Definition result (A : Type) : Type := exn + A.

Definition raise {A} (d : details) : result A := inl (ValidationError d).

Definition bind {A B} (m : result A) (k : A → result B) : result B :=
  match m with
  | inl e => inl e
  | inr a => k a
  end.

End Py.

Import Py.

Notation "'do' x <- m ; k" := (Py.bind m (λ x, k))
  (at level 10, x pattern, m at level 100, k at level 200, only parsing).

(** ** The IR and the node-definitions catalog *)

Record port := {
  p_name : option string;
  p_type : option string
}.

Record libdesc := {
  lib_include : option string;
  lib_name : option string
}.

(** A catalog entry. Each of the three keys may be missing; the entry is a
    falsy (empty) dict when all are. *)
Record tdef := {
  td_inputs : option (list port);
  td_outputs : option (list port);
  td_lib : option libdesc
}.

Definition empty_tdef : tdef :=
  {| td_inputs := None; td_outputs := None; td_lib := None |}.

Definition tdef_truthy (t : tdef) : bool :=
  match td_inputs t, td_outputs t, td_lib t with
  | None, None, None => false
  | _, _, _ => true
  end.

(** [node_defs.get(ty, {})] followed by [.get('inputs', [])] and
    [.get('outputs', [])]. *)
Definition defs_get (node_defs : gmap string tdef) (ty : string) : tdef :=
  default empty_tdef (node_defs !! ty).
Definition tdef_inputs (t : tdef) : list port := default [] (td_inputs t).
Definition tdef_outputs (t : tdef) : list port := default [] (td_outputs t).

(** A node. [n_value], [n_targetType] and [n_name] are the entries [value],
    [targetType] and [name] of [properties]; [n_inputs] and [n_outputs] are
    read with [n.get('inputs', [])], so a missing key is the empty list. *)
Record node := {
  n_id : string;
  n_type : string;
  n_value : pyval;
  n_targetType : option string;
  n_name : option string;
  n_inputs : list string;
  n_outputs : list string
}.

Record edge := {
  e_from : string;
  e_to : string;
  e_fromPort : option string;
  e_toPort : option string
}.

Definition nonempty {A} (l : list A) : bool :=
  match l with [] => false | _ => true end.

(** ** validator.py *)

Module Validator.

(** The keys of [{nid: ... for nid in node_ids}], in insertion order: each
    id once, at the place of its first occurrence. *)
Fixpoint dict_keys (ids : list string) : list string :=
  match ids with
  | [] => []
  | x :: r => x :: filter (λ y, y ≠ x) (dict_keys r)
  end.

Definition init_dict {V} (v : V) (ids : list string) : gmap string V :=
  foldl (λ m nid, <[nid := v]> m) ∅ ids.

(** [build_adj]. The dicts [adj] and [indeg] share the keys
    [dict_keys node_ids]; the loops only index them at keys they have just
    tested with [in adj] (or at [n['id']]), so [adj[k]] never raises. *)
Fixpoint build_adj_edges (edges : list edge)
    (adj : gmap string (list string)) (indeg : gmap string Z)
    : result (gmap string (list string) * gmap string Z) :=
  match edges with
  | [] => inr (adj, indeg)
  | e :: rest =>
      let frm := e_from e in
      let to := e_to e in
      if bool_decide (adj !! frm = None) then raise (UnknownNode frm)
      else if bool_decide (adj !! to = None) then raise (UnknownNode to)
      else build_adj_edges rest
             (<[frm := (adj !!! frm) ++ [to]]> adj)
             (<[to := indeg !!! to + 1]> indeg)
  end.

Fixpoint build_adj_inputs_of (nid : string) (inps : list string)
    (adj : gmap string (list string)) (indeg : gmap string Z)
    : result (gmap string (list string) * gmap string Z) :=
  match inps with
  | [] => inr (adj, indeg)
  | inp :: rest =>
      if bool_decide (adj !! inp = None) then raise (UnknownInput nid inp)
      else build_adj_inputs_of nid rest
             (<[inp := (adj !!! inp) ++ [nid]]> adj)
             (<[nid := indeg !!! nid + 1]> indeg)
  end.

Fixpoint build_adj_inputs (nodes : list node)
    (adj : gmap string (list string)) (indeg : gmap string Z)
    : result (gmap string (list string) * gmap string Z) :=
  match nodes with
  | [] => inr (adj, indeg)
  | n :: rest =>
      do (adj', indeg') <- build_adj_inputs_of (n_id n) (n_inputs n) adj indeg;
      build_adj_inputs rest adj' indeg'
  end.

Definition build_adj (nodes : list node) (edges : list edge)
    : result (gmap string (list string) * gmap string Z) :=
  let node_ids := map n_id nodes in
  let adj := init_dict [] node_ids in
  let indeg := init_dict 0 node_ids in
  if nonempty edges then build_adj_edges edges adj indeg
  else build_adj_inputs nodes adj indeg.

(** The body of [for m in adj[n]]: decrement, and enqueue at zero. *)
Fixpoint relax (ms : list string) (indeg : gmap string Z) (q : list string)
    : gmap string Z * list string :=
  match ms with
  | [] => (indeg, q)
  | m :: rest =>
      let indeg' := <[m := indeg !!! m - 1]> indeg in
      relax rest indeg'
        (if bool_decide (indeg' !!! m = 0) then q ++ [m] else q)
  end.

(** [while q: ...], unfolded at most [fuel] times. *)
Fixpoint kahn (fuel : nat) (adj : gmap string (list string))
    (indeg : gmap string Z) (q order_ids : list string)
    : option (list string) :=
  match fuel with
  | O => None
  | S fuel' =>
      match q with
      | [] => Some order_ids
      | n :: q' =>
          let '(indeg', q'') := relax (adj !!! n) indeg q' in
          kahn fuel' adj indeg' q'' (order_ids ++ [n])
      end
  end.

(** [{n['id']: n for n in nodes}]: a later node replaces an earlier one
    with the same id. *)
Definition id_to_node_of (nodes : list node) : gmap string node :=
  foldl (λ m n, <[n_id n := n]> m) ∅ nodes.

(** [[id_to_node[i] for i in order_ids]] *)
Fixpoint nodes_of_ids (id_to_node : gmap string node) (order_ids : list string)
    : result (list node) :=
  match order_ids with
  | [] => inr []
  | i :: rest =>
      match id_to_node !! i with
      | None => inl (KeyError i)
      | Some n => do ordered <- nodes_of_ids id_to_node rest; inr (n :: ordered)
      end
  end.

(** [topological_sort]. [indeg.items()] runs over the keys in insertion
    order. Every pass of the loop dequeues a key, and a key is enqueued at
    most once, so [length nodes] passes and a last test of [q] are all the
    loop can make. *)
Definition topological_sort (nodes : list node) (edges : list edge)
    : result (list node) :=
  do (adj, indeg) <- build_adj nodes edges;
  let q := filter (λ nid, indeg !!! nid = 0) (dict_keys (map n_id nodes)) in
  match kahn (S (length nodes)) adj indeg q [] with
  | None => inl OutOfFuel
  | Some order_ids =>
      if bool_decide (length order_ids ≠ length nodes) then raise Cycle
      else nodes_of_ids (id_to_node_of nodes) order_ids
  end.

Definition _infer_literal_type (val : pyval) : string :=
  if isinstance_bool val then "bool"
  else if (isinstance_int val && negb (isinstance_bool val))%bool then "int"
  else if isinstance_float val then "double"
  else if isinstance_str val then "string"
  else "any".

Definition _canonical_type (t : option string) : string :=
  if negb (truthy t) then "any"
  else
    let t := lower (default "" t) in
    if bool_decide (t = "number" ∨ t = "double" ∨ t = "float") then "double"
    else if bool_decide (t = "int") then "int"
    else if bool_decide (t = "string") then "string"
    else if bool_decide (t = "bool") then "bool"
    else if bool_decide (t = "any" ∨ t = "auto") then "any"
    else t.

- - -

Copy range, inclusive: the line holding "(<[inp := (adj" to the line holding "Fixpoint nodes_of_ids (id_to_node". Reproduce exactly those lines of the records above and no others.

             (<[inp := (adj !!! inp) ++ [nid]]> adj)
             (<[nid := indeg !!! nid + 1]> indeg)
  end.

Fixpoint build_adj_inputs (nodes : list node)
    (adj : gmap string (list string)) (indeg : gmap string Z)
    : result (gmap string (list string) * gmap string Z) :=
  match nodes with
  | [] => inr (adj, indeg)
  | n :: rest =>
      do (adj', indeg') <- build_adj_inputs_of (n_id n) (n_inputs n) adj indeg;
      build_adj_inputs rest adj' indeg'
  end.

Definition build_adj (nodes : list node) (edges : list edge)
    : result (gmap string (list string) * gmap string Z) :=
  let node_ids := map n_id nodes in
  let adj := init_dict [] node_ids in
  let indeg := init_dict 0 node_ids in
  if nonempty edges then build_adj_edges edges adj indeg
  else build_adj_inputs nodes adj indeg.

(** The body of [for m in adj[n]]: decrement, and enqueue at zero. *)
Fixpoint relax (ms : list string) (indeg : gmap string Z) (q : list string)
    : gmap string Z * list string :=
  match ms with
  | [] => (indeg, q)
  | m :: rest =>
      let indeg' := <[m := indeg !!! m - 1]> indeg in
      relax rest indeg'
        (if bool_decide (indeg' !!! m = 0) then q ++ [m] else q)
  end.

(** [while q: ...], unfolded at most [fuel] times. *)
Fixpoint kahn (fuel : nat) (adj : gmap string (list string))
    (indeg : gmap string Z) (q order_ids : list string)
    : option (list string) :=
  match fuel with
  | O => None
  | S fuel' =>
      match q with
      | [] => Some order_ids
      | n :: q' =>
          let '(indeg', q'') := relax (adj !!! n) indeg q' in
          kahn fuel' adj indeg' q'' (order_ids ++ [n])
      end
  end.

(** [{n['id']: n for n in nodes}]: a later node replaces an earlier one
    with the same id. *)
Definition id_to_node_of (nodes : list node) : gmap string node :=
  foldl (λ m n, <[n_id n := n]> m) ∅ nodes.

(** [[id_to_node[i] for i in order_ids]] *)
Fixpoint nodes_of_ids (id_to_node : gmap string node) (order_ids : list string)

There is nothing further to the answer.